For the past decade an average of 12 000
- 14 000 baby seals are born on the 2ha rock in False Bay.
Densities are the highest in South Africa, where one pup
(7kg), one cow (70kg), one bull (250kg) and one juvenile
seal (100kg) are expected to survive for 50% of the lives
over the next 12 months in one sqm.
The 9 105 that washed ashore (75%) in
less than a month, do not include the ones that sank to the
bottom or were eaten by 150 - 1 300 white sharks.
If an organization like Seal Alert-SA
would seriously attempt to try and address and save and
rehabilitate these baby victims. It would require somewhere
in the region of 90 million rand or USD 13 million, each
and every year - just for this one colony alone, for
eternity.
It would require a daily budget to
rescue and save 500 seals washing ashore, everyday of 5
million rand a day.
For the past few decades, a very simple
solution, has existed that will cost nothing. Not a single
cent. The solution ! is to allow these seals to have their
babies on the 500 ha island nearby, a seal protected island
since 1972, a Unesco World Heritage Site since 1999, and
island named by the early Dutch explorers as Robbe (Seal)
or as it is known today, Robben Island.
For five years Seal Alert-SA has pleaded
with everybody, the Public, the Media, Government
Officials, Scientists and even the Public Protector. We
even started an international on-line petition,
http://www.petitiononline.com/RobbenSA/petition.html,
and 2 353 have since signed.
We even got Marine and Coastal Management and their top
scientist to point where the seals could be allowed to
breed.
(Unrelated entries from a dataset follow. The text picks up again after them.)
(* ===== verification/Bpf.v ===== *)
(** * Loading the BPF programs and draining their events (whyslow-cli/src/bpf.rs) *)

From S2P Require Import Prelude RustStd Layout Common Trace Os.

(** (BPF program name, tracepoint category, tracepoint name) *)
Definition TRACEPOINTS : list (string * string * string) :=
  [("sched_switch", "sched", "sched_switch");
   ("futex_enter", "syscalls", "sys_enter_futex");
   ("futex_exit", "syscalls", "sys_exit_futex");
   ("block_rq_issue", "block", "block_rq_issue");
   ("block_rq_complete", "block", "block_rq_complete")]%string.

(** The [Event] whose memory is [item], if it has the size of one. *)
Definition decode_event (item : list byte) : option Event :=
  if negb (length item =? l_size (repr_c event_layout))%nat then None
  else match decode_struct event_layout item with
       | [ts; dur; key; pid; tid; ty; pad; comm] =>
           Some (mkEvent (le_val ts) (le_val dur) (le_val key) (le_val pid) (le_val tid)
                   (le_val ty) pad comm)
       | _ => None
       end.

Section Bpf.
Context {W : Type} `{Os W}.

(** The result of [setrlimit] is ignored. *)
Definition bump_memlock_rlimit : M W unit :=
  let! _r := silent os_setrlimit_memlock in ret tt.

Definition missing_program (prog_name : string) : string :=
  "BPF program `" +:+ prog_name +:+ "` missing from object".

Definition attach_one (tp : string * string * string) : M W unit :=
  let '(prog_name, category, tp_name) := tp in
  let! found := silent (os_program_mut prog_name) in
  if negb found then fail (anyhow (missing_program prog_name)) else
  let! r := silent (os_program_try_into prog_name) in
  lift (map_err anyhow r) ;!
  let! r := silent (os_program_load prog_name) in
  lift (context ("loading BPF program `" +:+ prog_name +:+ "`") (map_err anyhow r)) ;!
  let! r := logged (os_program_attach prog_name category tp_name) (LAttach prog_name category tp_name) in
  lift (context ("attaching to tracepoint " +:+ category +:+ ":" +:+ tp_name) (map_err anyhow r)).

Fixpoint attach_all (tps : list (string * string * string)) : M W unit :=
  match tps with
  | [] => ret tt
  | tp :: tps => attach_one tp ;! attach_all tps
  end.

Definition load_and_attach : M W unit :=
  bump_memlock_rlimit ;!
  let! r := logged os_ebpf_load LLoad in
  lift (context "loading whyslow-ebpf object" (map_err anyhow r)) ;!
  attach_all TRACEPOINTS.

(** [map_mut(name).ok_or_else(...)?] and the typed view of the map. *)
Definition open_map (map_name : string) : M W unit :=
  let! found := silent (os_map_mut map_name) in
  if negb found then fail (anyhow (map_name +:+ " map missing from object")) else
  let! r := silent (os_map_try_from map_name) in
  lift (map_err anyhow r).

Definition set_target_tgid (tgid : Z) : M W unit :=
  open_map "TARGET_TGID" ;!
  let! r := logged (os_array_set 0 tgid) (LSetTarget tgid) in
  lift (map_err anyhow r).

(** [if let Some(ev) = decode_event(&item) { events.push(ev.into()) }] *)
Definition push_item (evs : list TraceEvent) (item : list byte) : list TraceEvent :=
  match decode_event item with
  | Some ev => evs ++ [trace_event_from ev]
  | None => evs
  end.

(** [while let Some(item) = ring.next() { ... }] *)
Fixpoint drain_pending (fuel : nat) (evs : list TraceEvent) : M W (list TraceEvent) :=
  match fuel with
  | O => out_of_fuel
  | S fuel =>
      let! item := logged os_ring_next LRingNext in
      match item with
      | None => ret evs
      | Some item => drain_pending fuel (push_item evs item)
      end
  end.

Fixpoint drain_loop (fuel : nat) (should_stop : M W bool) (evs : list TraceEvent) :
    M W (list TraceEvent) :=
  match fuel with
  | O => out_of_fuel
  | S fuel' =>
      let! evs := drain_pending fuel evs in
      let! stop := should_stop in
      if stop : bool then drain_pending fuel evs
      else logged (fun w => (tt, os_poll 100 w)) (fun _ => LPoll) ;!
           drain_loop fuel' should_stop evs
  end.

Definition drain_ring_buffer (fuel : nat) (should_stop : M W bool) : M W (list TraceEvent) :=
  open_map "EVENTS" ;! drain_loop fuel should_stop [].
End Bpf.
In two months time another, 9 000 baby seal pups
will wash off, drown, strand and be dumped.
Seal Alert-SA cannot appeal for funds,
when there is a cost free alternative. It cannot ask
anybody more than it has asked already, even sending a
request to the UN and South Africa's ruling political party
the ANC executive.
So all it can do is wait and watch, how the
citizens of Cape Town, could not care less - and witness
once again the death of 9 000 protected baby Cape fur
seals.
We have nine such offshore seal colonies,
where the seals are unnaturally restricted to just 2%. The
more we talk - the less people listen.